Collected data
(* ===== verification/Update.v ===== *)
(** * Updating the executable

    Models [crates/wokcore-platform/src/update/]: the signed manifest
    ([manifest.rs]), staging, replacing and rolling back the executable
    ([installer.rs], [rollback.rs], the Unix build), and the installation of a
    verified archive in [apps/wokcore/src/commands/update.rs].  The directory the
    executable lives in is a map from names to inodes; every call of the file
    system may fail.  Signatures, versions, digests, JSON and archives are
    parameters. *)
From S2P Require Import Prelude Text Json Ident Catalog AuthRegistry Security ManagementApi Inbound DiagnosticEvent.

Definition MAX_UPDATE_MANIFEST_BYTES : Z := 64 * 1024.
Definition MAX_UPDATE_SIGNATURE_BYTES : Z := 16 * 1024.
Definition MAX_UPDATE_ARTIFACT_BYTES : Z := 512 * 1024 * 1024.
Definition MAX_PUBLIC_KEY_BYTES : Z := 4 * 1024.
Definition MAX_RELEASE_DOCUMENT_BYTES : Z := 4 * 1024 * 1024.
Definition RELEASE_DOCUMENTS : list string := ["LICENSE-APACHE"; "LICENSE-MIT"; "NOTICE.md"; "README.md"]%string.

Inductive UpdateError : Set :=
| InvalidManifest | InvalidSignature | TargetMismatch | DowngradeRejected | ArtifactSizeMismatch
| ArtifactHashMismatch | InvalidArchive | StagingFailed | AtomicReplaceFailed | RollbackFailed
| RollbackDurabilityFailed | RecoveryRequired | UpdateInProgress.

#[global] Instance UpdateError_eq_dec : EqDecision UpdateError.
Proof. solve_decision. Defined.

(** ** Third-party code *)
(** The [semver] crate. *)
Class SemverCrate (V : Type) : Type := {
  semver_parse : string -> option V;
  semver_to_string : V -> string;
  semver_cmp : V -> V -> comparison
}.

(** The [minisign_verify] crate; [verify] without legacy signatures. *)
Class MinisignCrate (K S : Type) : Type := {
  public_key_decode : string -> option K;
  signature_decode : string -> option S;
  key_verify : K -> list Z -> S -> bool
}.

(** An entry of a [tar] archive: its path, if it has a readable one, whether it
    is a regular file, its declared size and what reading it yields. *)
Record ArchiveEntry : Set := mkArchiveEntry {
  en_path : option (list Z);
  en_is_file : bool;
  en_size : Z;
  en_data : option (list Z)
}.

(** The entries the [tar] reader over the [flate2] decoder yields, [None] where
    the stream breaks off; no list when the archive cannot be read at all. *)
Class ArchiveCrate : Type := tar_entries : list Z -> option (list (option ArchiveEntry)).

- [Prompt]: List each line of the entries that holds the string "wokcore".

- [Answer for this exercise]:
    Models [crates/wokcore-platform/src/update/]: the signed manifest
    verified archive in [apps/wokcore/src/commands/update.rs].  The directory the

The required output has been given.